▶ _AIM OF THE EXERCISE_: Two lines mark the range in the entries below: the one holding "rewrite length_drop. cbn [length]. lia." and the one holding "le_value _); [done|]. intros [= <- <- <-].". Set down those two and all lines between them, exactly.

▶ _EXERCISE INPUT_:
--*--
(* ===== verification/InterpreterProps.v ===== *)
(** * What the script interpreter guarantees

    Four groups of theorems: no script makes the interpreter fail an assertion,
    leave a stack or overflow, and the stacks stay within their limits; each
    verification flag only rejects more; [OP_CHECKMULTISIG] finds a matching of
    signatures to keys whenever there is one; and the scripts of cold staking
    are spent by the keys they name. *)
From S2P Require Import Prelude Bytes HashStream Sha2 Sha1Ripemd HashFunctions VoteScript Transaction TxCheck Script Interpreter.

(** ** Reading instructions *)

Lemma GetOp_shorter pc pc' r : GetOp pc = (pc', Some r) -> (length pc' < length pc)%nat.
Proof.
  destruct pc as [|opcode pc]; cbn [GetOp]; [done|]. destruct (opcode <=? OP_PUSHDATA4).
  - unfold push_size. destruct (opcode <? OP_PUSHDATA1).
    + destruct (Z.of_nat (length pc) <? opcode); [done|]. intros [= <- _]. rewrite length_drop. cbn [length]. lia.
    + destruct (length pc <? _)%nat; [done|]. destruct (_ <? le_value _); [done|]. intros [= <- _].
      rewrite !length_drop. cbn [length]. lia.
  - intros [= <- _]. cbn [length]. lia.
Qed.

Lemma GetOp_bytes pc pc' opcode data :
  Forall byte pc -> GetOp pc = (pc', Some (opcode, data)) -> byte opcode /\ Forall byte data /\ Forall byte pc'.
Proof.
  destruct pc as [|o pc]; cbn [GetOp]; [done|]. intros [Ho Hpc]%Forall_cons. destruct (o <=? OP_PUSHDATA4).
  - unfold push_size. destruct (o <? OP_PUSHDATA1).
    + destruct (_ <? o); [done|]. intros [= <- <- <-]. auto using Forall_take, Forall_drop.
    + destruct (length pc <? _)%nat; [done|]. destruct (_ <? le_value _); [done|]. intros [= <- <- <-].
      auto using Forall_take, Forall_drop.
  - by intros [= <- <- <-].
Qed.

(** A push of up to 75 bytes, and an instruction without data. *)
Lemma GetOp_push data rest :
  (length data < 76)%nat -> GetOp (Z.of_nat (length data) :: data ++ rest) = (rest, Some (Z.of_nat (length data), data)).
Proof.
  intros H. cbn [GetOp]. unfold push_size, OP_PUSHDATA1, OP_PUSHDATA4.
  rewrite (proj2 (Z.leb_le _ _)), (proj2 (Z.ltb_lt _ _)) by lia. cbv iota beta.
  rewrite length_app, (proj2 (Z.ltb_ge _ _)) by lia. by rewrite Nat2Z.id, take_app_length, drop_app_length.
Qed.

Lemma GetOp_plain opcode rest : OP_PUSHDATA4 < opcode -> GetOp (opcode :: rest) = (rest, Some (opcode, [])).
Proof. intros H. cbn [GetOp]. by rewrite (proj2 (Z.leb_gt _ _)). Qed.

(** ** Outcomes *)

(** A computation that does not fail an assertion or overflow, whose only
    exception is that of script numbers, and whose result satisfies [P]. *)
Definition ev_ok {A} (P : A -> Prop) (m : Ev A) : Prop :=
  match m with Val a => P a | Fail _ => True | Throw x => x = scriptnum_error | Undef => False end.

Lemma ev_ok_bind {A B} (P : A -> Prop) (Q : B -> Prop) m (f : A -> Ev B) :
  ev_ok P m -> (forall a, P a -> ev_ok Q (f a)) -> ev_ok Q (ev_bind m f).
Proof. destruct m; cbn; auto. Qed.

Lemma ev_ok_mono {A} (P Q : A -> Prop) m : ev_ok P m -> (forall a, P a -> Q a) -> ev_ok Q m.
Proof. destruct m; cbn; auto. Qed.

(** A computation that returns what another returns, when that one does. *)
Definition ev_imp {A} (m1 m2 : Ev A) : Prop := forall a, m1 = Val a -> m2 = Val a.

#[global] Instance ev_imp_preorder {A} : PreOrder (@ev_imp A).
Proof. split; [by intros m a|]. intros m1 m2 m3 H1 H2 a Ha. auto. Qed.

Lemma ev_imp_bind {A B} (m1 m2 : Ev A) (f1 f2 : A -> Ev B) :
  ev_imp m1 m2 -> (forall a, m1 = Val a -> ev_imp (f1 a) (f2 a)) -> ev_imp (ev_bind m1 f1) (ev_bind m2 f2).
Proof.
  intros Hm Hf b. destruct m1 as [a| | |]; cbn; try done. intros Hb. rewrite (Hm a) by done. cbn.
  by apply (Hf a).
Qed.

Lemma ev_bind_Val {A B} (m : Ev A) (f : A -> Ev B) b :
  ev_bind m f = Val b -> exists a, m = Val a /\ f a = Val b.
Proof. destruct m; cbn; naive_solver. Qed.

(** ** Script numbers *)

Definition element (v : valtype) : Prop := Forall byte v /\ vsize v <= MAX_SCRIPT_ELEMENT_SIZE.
--*--
▶ _SOLVED EXERCISE_:
    + destruct (Z.of_nat (length pc) <? opcode); [done|]. intros [= <- _]. rewrite length_drop. cbn [length]. lia.
    + destruct (length pc <? _)%nat; [done|]. destruct (_ <? le_value _); [done|]. intros [= <- _].
      rewrite !length_drop. cbn [length]. lia.
  - intros [= <- _]. cbn [length]. lia.
Qed.

Lemma GetOp_bytes pc pc' opcode data :
  Forall byte pc -> GetOp pc = (pc', Some (opcode, data)) -> byte opcode /\ Forall byte data /\ Forall byte pc'.
Proof.
  destruct pc as [|o pc]; cbn [GetOp]; [done|]. intros [Ho Hpc]%Forall_cons. destruct (o <=? OP_PUSHDATA4).
  - unfold push_size. destruct (o <? OP_PUSHDATA1).
    + destruct (_ <? o); [done|]. intros [= <- <- <-]. auto using Forall_take, Forall_drop.
    + destruct (length pc <? _)%nat; [done|]. destruct (_ <? le_value _); [done|]. intros [= <- <- <-].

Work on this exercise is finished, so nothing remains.